Problem details: Only the closing portion of the entries is to be reproduced: the line containing "intros _. exact Hin." through the very last line, exactly as written.

"""

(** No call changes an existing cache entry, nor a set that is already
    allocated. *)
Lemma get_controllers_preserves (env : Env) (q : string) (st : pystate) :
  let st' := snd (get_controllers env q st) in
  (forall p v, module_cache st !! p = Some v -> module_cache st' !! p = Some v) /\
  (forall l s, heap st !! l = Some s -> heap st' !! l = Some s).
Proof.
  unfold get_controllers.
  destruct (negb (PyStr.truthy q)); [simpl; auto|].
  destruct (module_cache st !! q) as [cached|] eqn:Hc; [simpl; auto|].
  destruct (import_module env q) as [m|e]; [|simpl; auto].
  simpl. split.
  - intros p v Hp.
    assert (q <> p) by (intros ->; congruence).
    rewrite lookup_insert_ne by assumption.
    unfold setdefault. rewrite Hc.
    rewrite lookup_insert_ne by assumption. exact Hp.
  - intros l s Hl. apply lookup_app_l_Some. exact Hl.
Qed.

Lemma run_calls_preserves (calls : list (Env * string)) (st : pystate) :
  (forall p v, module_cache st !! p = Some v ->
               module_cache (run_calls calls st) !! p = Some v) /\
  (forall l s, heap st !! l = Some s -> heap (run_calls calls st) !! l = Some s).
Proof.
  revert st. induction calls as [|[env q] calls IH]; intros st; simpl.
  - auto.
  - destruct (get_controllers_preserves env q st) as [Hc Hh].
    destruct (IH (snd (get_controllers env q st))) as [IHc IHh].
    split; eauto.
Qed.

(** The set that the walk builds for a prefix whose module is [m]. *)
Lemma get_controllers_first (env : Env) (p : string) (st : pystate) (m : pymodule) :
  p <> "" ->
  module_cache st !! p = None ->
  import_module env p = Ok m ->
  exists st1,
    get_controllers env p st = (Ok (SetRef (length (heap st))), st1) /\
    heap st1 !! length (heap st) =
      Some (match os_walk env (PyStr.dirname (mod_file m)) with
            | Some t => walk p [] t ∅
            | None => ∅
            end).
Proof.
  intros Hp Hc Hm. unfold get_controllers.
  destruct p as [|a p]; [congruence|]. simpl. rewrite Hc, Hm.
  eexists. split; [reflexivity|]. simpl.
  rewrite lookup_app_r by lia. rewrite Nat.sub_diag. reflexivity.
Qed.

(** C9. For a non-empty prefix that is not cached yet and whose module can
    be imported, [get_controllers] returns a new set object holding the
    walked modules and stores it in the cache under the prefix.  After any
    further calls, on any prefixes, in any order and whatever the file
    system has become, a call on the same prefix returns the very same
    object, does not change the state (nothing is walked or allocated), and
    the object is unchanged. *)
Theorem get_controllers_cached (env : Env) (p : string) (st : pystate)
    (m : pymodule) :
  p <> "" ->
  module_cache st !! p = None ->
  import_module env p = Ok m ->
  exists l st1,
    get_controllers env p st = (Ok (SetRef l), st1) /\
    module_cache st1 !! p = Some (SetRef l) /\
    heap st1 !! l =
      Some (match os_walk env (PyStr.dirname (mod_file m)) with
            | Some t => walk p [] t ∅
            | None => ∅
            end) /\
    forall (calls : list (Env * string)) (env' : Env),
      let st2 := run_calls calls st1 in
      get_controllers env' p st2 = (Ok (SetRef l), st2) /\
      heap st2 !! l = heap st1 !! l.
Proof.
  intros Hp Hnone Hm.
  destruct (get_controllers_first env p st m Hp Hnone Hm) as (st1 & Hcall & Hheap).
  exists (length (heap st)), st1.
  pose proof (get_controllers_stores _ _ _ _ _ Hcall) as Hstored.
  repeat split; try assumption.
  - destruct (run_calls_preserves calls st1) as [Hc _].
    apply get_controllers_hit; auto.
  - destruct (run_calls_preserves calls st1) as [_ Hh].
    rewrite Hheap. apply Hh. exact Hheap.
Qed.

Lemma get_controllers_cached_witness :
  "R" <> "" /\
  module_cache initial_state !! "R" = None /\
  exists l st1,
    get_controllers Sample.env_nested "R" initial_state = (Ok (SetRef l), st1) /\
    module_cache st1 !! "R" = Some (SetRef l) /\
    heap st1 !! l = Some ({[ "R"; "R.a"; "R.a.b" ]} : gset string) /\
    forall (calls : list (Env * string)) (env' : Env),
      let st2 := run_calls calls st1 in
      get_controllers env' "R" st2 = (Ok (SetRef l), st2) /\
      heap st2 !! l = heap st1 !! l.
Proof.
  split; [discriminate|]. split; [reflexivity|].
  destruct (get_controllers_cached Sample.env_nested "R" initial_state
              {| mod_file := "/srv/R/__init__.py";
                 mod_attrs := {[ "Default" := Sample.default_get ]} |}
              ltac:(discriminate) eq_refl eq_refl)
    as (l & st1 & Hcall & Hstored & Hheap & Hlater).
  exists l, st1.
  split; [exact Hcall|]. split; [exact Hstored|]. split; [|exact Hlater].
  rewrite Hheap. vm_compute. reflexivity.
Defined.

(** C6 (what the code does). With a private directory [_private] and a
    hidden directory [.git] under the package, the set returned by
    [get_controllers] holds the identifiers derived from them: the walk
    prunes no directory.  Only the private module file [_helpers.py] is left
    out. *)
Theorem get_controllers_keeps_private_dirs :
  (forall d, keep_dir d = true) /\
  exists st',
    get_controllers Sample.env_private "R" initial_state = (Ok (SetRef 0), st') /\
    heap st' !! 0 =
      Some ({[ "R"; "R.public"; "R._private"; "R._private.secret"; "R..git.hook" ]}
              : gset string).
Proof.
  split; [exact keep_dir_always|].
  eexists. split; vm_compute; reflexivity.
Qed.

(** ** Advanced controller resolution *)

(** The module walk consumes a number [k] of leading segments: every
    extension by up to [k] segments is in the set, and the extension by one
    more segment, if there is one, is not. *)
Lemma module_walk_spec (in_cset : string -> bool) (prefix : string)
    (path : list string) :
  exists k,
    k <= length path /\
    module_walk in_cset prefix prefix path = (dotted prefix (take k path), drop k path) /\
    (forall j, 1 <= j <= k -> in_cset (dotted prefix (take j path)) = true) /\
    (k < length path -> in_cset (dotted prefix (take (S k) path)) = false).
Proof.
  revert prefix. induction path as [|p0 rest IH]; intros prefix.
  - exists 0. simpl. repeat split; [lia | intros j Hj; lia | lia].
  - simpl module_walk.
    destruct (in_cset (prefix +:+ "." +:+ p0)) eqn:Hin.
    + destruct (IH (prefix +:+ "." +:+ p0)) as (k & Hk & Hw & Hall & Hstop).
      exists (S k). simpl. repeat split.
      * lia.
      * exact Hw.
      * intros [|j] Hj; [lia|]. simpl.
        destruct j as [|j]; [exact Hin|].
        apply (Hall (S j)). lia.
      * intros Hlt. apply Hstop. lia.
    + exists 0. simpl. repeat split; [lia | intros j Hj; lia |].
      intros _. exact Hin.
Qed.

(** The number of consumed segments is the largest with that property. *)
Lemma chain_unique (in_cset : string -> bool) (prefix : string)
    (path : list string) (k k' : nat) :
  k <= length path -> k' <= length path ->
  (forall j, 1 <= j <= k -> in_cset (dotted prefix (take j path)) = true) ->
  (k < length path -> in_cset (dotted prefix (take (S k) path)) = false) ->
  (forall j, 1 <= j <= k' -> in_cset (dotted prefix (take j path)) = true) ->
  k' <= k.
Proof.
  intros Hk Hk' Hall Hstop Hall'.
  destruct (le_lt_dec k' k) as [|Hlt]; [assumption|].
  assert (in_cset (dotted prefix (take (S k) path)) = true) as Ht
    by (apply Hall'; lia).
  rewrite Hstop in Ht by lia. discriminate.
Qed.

"""

Exercise result:
      intros _. exact Hin.
Qed.

(** The number of consumed segments is the largest with that property. *)
Lemma chain_unique (in_cset : string -> bool) (prefix : string)
    (path : list string) (k k' : nat) :
  k <= length path -> k' <= length path ->
  (forall j, 1 <= j <= k -> in_cset (dotted prefix (take j path)) = true) ->
  (k < length path -> in_cset (dotted prefix (take (S k) path)) = false) ->
  (forall j, 1 <= j <= k' -> in_cset (dotted prefix (take j path)) = true) ->
  k' <= k.
Proof.
  intros Hk Hk' Hall Hstop Hall'.
  destruct (le_lt_dec k' k) as [|Hlt]; [assumption|].
  assert (in_cset (dotted prefix (take (S k) path)) = true) as Ht
    by (apply Hall'; lia).
  rewrite Hstop in Ht by lia. discriminate.
Qed.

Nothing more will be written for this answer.